Tecmo's remake of its classic NES game has returned Ninja Gaiden to its rightful role as the company's premier franchise, eclipsing even the polygonal titillation provided by its Dead or Alive series, with all its various incarnations. For those nostalgic for Ryu Hayabusa's original adventure, Tecmo's mobile division released a small portion of the original game on Series 60 handsets this past summer. Part I: Destiny left us eagerly anticipating the US release of the rest of the original game, which is available in its entirety in Japan. We recently got our hands on a two-year-old J-Phone (therefore comparable to today's US handsets) and had the good fortune to test-run Episodes II, III, and IV. Like the first installment, these entries are very true to the original game.

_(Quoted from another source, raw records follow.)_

Lemma end_ids r1 r2 x y : <[r:=u']> (objs w) !! r1 = Some x → <[r:=u']> (objs w) !! r2 = Some y →
  id (meta x) = id (meta y) → r1 = r2.
Proof.
  pose proof (i_ids _ _ HC) as I4. simpl in I4. pose proof (e_id _ _ _ _ _ _ _ _ HE) as Hid.
  destruct (decide (r1 = r)) as [->|N1], (decide (r2 = r)) as [->|N2]; [done|..].
  - rewrite lookup_insert_eq. intros [= <-] H2%end_objs; [|done]. rewrite Hid.
    intros ?. eapply (I4 r r2 u); [by rewrite lookup_insert_eq|done|done].
  - rewrite lookup_insert_eq. intros H1%end_objs [= <-]; [|done]. rewrite Hid.
    intros ?. eapply (I4 r1 r _ u); [done|by rewrite lookup_insert_eq|done].
  - intros H1%end_objs H2%end_objs; [|done..]. by eapply I4.
Qed.

(** The descriptor of the upload is the only one that is closed. *)
Lemma end_fds d i : fds w' !! d = Some i ↔
  ∃ r' x, <[r:=u']> (objs w) !! r' = Some x ∧ fd x = d ∧ 0 ≤ d ∧ g !! r' = Some i.
Proof.
  pose proof (i_fds _ _ HC) as I8. simpl in I8. rewrite (e_fds _ _ _ _ _ _ _ _ HE).
  pose proof (o_dead _ _ _ _ _ Hobj (e_dead _ _ _ _ _ _ _ _ HE)) as Hdead. case_decide as Hd.
  - split; [done|]. intros (r'&x&Hx&Hdx&Hp&Hg'). destruct (decide (r' = r)) as [->|Hne].
    + rewrite lookup_insert_eq in Hx. injection Hx as <-. lia.
    + apply end_objs in Hx; [|done].
      assert (fds w !! d = Some i) as H1 by (apply I8; eauto 10).
      assert (fds w !! d = Some ino) as H2 by (apply I8; exists r, u; rewrite lookup_insert_eq; by subst).
      exfalso. apply Hne. eapply (i_inj _ _ HC); [exact Hg'|]. congruence.
  - rewrite I8. split; intros (r'&x&Hx&Hdx&Hp&Hg'); destruct (decide (r' = r)) as [->|Hne].
    + rewrite lookup_insert_eq in Hx. injection Hx as <-. done.
    + exists r', x. rewrite <-end_objs by done. done.
    + rewrite lookup_insert_eq in Hx. injection Hx as <-. lia.
    + exists r', x. rewrite end_objs by done. done.
Qed.

Lemma end_owner p i : p ≠ temp_path u → owner g (set_obj r u w) p i → owner g (set_obj r u' w') p i.
Proof.
  destruct HE as [_ E2 _ _ _ _ E7 E8 E9 _ _ _ _ E13 E14 E15 _ _].
  intros Hnt Ho. eapply owner_mono; [|exact Ho]. simpl. rewrite E2, E7. intros r' x Hx Hg'.
  destruct (decide (r' = r)) as [->|Hne].
  - rewrite lookup_insert_eq in Hx. injection Hx as <-. exists u'. rewrite lookup_insert_eq.
    split_and!; try done. intros ? _ _ [? _]. congruence.
  - exists x. destruct (i_obj _ _ HC r' x i Hx Hg') as (b0&Hb0&_). simpl in Hb0.
    rewrite lookup_insert_ne in * by done. split_and!; try done.
    intros b Hb' _ (?&?&?&?). split; [done|]. split_and!; try done; [by rewrite (E9 r')|by rewrite E8].
Qed.

Lemma end_paths p i : paths (disk w') !! p = Some i → is_Some (inodes (disk w') !! i) ∧
  (owner g (set_obj r u' w') p i ∨ (∃ j, hex j ∧ p = MetaPath j) ∧ ∀ r, g !! r ≠ Some i).
Proof.
  pose proof HE as [_ E2 _ _ _ _ E7 _ _ _ E10 E11 _ E13 _ E15 _ _]. intros Hp.
  destruct (E11 p i Hp) as [[Hp0 Hnt]|[(->&->&Hpub)|(?&?&?)]]; [|split|by eauto].
  - destruct (i_paths _ _ HC p i Hp0) as [Hi Ho]. split; [by apply E10|].
    destruct Ho as [Ho|?]; [left; by apply end_owner|by right].
  - apply Hobj.
  - left. exists r, u', body. simpl. rewrite E2, lookup_insert_eq, E13, E7, E15.
    split_and!; try done. by right.
Qed.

For the uninitiated, Ninja Gaiden (which literally means "Ninja Side Story") follows Ryu Hayabusa, the superninja, on his quest to avenge his father's untimely death. This feat is accomplished by jumping from platform to platform while either slicing demons with the Hayabusa clan's legendary Dragon Sword or toasting them with Ryu's ninjitsu magic. Ninja Gaiden plays like the best action titles of the 8-bit era, and, 15 years later, it's still a great game.
Veterans of the classic game will be pleased to learn that Ninja Gaiden's graphics, sound, and level designs for mobile continue to closely match those of its NES predecessor. The game's cutscene text was in Japanese, but we were assured that this would once again be directly culled from the original game, as was the case in Episode I. In fact, the only fundamental difference between the original Ninja Gaiden and its mobile iteration--apart from the latter's split into segments--is that ducking has been removed entirely. Now, when you press your phone's down key, it'll trigger Ryu's ninjitsu magic. However, as we said in our review of Episode I, the inability to duck doesn't seem to hamper the superninja.
In fact, the game's mobile controls are much less limiting than you might expect. While there's a bit of a learning curve involved with adjusting from a control pad to a handset, Ninja Gaiden has always used simple, digital controls and is therefore a good match for mobile. We did encounter some difficulty scaling walls through successive jumps, however.
It's safe to assume that Episodes II through IV will make a safe transition to US shores, maintaining the high level of polish seen in Episode I. The torrid affair between ninjas and video games continues!